____ Data section
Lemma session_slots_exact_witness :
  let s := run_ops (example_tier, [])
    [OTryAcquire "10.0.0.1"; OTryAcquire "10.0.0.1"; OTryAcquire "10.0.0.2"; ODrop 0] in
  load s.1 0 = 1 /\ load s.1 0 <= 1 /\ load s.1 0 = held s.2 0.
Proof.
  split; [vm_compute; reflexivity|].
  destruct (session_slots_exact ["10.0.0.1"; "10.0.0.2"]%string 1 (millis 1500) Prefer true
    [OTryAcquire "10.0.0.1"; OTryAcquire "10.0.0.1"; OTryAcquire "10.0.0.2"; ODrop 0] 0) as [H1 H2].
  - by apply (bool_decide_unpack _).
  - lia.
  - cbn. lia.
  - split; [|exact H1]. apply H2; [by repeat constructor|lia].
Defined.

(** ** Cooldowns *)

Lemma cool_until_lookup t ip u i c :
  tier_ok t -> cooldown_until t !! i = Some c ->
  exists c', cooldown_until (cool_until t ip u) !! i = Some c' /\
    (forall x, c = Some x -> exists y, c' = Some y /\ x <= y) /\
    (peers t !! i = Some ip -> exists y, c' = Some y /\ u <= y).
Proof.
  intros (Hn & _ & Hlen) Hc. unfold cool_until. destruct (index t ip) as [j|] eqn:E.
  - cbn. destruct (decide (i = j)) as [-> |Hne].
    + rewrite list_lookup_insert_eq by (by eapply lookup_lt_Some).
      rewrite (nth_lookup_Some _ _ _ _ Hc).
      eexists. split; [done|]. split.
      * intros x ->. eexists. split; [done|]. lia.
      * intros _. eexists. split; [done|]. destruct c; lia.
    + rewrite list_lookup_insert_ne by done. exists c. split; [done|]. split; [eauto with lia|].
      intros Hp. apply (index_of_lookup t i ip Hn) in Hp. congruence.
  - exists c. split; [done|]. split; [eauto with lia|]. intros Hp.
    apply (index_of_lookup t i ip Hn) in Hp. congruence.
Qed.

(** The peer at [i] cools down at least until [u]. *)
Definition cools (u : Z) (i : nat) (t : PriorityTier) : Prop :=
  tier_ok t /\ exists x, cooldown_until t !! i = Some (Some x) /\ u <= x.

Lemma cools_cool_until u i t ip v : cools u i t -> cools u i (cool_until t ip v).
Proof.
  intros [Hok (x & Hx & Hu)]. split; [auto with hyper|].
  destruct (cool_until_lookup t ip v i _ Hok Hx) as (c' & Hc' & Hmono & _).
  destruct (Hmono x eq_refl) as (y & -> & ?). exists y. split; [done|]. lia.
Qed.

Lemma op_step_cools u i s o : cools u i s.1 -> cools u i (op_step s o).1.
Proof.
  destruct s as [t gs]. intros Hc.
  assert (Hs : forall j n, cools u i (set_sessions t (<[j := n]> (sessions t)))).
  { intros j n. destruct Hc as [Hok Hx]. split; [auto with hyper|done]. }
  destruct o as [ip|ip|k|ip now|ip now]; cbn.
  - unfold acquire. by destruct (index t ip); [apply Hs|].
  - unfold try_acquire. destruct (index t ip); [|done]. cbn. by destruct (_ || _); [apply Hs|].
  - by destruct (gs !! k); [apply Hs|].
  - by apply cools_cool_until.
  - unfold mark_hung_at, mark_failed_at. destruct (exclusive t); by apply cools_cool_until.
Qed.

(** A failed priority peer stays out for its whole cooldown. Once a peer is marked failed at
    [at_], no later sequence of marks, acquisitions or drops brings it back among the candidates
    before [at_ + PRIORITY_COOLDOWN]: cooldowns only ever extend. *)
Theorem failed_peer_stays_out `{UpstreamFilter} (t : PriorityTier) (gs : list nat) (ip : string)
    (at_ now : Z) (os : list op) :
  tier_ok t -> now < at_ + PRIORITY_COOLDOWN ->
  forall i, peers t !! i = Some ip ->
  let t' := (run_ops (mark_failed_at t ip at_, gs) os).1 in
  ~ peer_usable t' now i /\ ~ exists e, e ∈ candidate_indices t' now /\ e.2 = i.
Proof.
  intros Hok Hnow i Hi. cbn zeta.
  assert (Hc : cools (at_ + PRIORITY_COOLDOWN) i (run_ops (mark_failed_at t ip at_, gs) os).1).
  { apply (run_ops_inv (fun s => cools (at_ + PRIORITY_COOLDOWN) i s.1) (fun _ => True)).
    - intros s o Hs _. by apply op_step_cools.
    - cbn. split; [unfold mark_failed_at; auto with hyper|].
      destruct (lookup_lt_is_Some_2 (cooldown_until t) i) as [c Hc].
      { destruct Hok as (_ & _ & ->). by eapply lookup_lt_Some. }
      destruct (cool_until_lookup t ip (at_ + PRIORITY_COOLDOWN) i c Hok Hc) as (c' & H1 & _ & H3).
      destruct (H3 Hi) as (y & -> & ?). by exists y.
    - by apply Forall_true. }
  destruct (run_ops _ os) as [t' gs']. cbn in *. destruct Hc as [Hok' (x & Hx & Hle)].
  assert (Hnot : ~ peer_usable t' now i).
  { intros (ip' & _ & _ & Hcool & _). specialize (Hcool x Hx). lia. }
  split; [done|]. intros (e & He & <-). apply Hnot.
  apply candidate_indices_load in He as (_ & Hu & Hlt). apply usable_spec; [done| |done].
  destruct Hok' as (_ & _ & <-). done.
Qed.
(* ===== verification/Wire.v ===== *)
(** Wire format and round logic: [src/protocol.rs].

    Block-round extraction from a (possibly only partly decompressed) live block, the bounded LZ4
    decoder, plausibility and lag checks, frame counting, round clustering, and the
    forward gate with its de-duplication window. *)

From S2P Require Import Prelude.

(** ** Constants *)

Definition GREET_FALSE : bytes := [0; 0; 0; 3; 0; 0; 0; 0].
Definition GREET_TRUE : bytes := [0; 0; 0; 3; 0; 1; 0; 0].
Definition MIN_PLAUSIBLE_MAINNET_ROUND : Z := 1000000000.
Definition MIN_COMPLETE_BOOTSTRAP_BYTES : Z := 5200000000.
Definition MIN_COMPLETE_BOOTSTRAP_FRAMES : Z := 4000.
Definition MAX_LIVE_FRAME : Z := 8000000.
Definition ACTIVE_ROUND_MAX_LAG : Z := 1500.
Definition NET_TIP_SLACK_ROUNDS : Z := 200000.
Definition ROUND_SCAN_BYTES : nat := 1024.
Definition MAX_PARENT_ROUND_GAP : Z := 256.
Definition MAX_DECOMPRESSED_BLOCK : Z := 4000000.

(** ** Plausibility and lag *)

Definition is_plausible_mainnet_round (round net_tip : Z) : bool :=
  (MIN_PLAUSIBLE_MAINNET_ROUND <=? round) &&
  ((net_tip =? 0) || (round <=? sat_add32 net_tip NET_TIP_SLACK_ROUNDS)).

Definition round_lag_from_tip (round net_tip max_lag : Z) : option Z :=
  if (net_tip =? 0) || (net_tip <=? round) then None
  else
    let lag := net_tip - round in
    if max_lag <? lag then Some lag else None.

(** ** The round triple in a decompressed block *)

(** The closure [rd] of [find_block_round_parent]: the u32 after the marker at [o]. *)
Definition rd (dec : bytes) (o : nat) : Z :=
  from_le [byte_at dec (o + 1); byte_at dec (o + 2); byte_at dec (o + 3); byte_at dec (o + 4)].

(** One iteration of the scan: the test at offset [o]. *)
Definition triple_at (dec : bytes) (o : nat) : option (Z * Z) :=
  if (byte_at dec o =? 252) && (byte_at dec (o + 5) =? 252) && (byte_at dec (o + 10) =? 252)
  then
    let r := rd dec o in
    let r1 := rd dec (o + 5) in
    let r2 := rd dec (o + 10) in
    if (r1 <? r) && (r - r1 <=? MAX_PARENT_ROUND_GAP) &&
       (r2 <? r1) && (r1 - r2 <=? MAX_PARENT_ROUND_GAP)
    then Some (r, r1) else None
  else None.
________
Task instructions:
With "only" as the string to match, show every line of the entries above that has it.

Task response:
    before [at_ + PRIORITY_COOLDOWN]: cooldowns only ever extend. *)
    Block-round extraction from a (possibly only partly decompressed) live block, the bounded LZ4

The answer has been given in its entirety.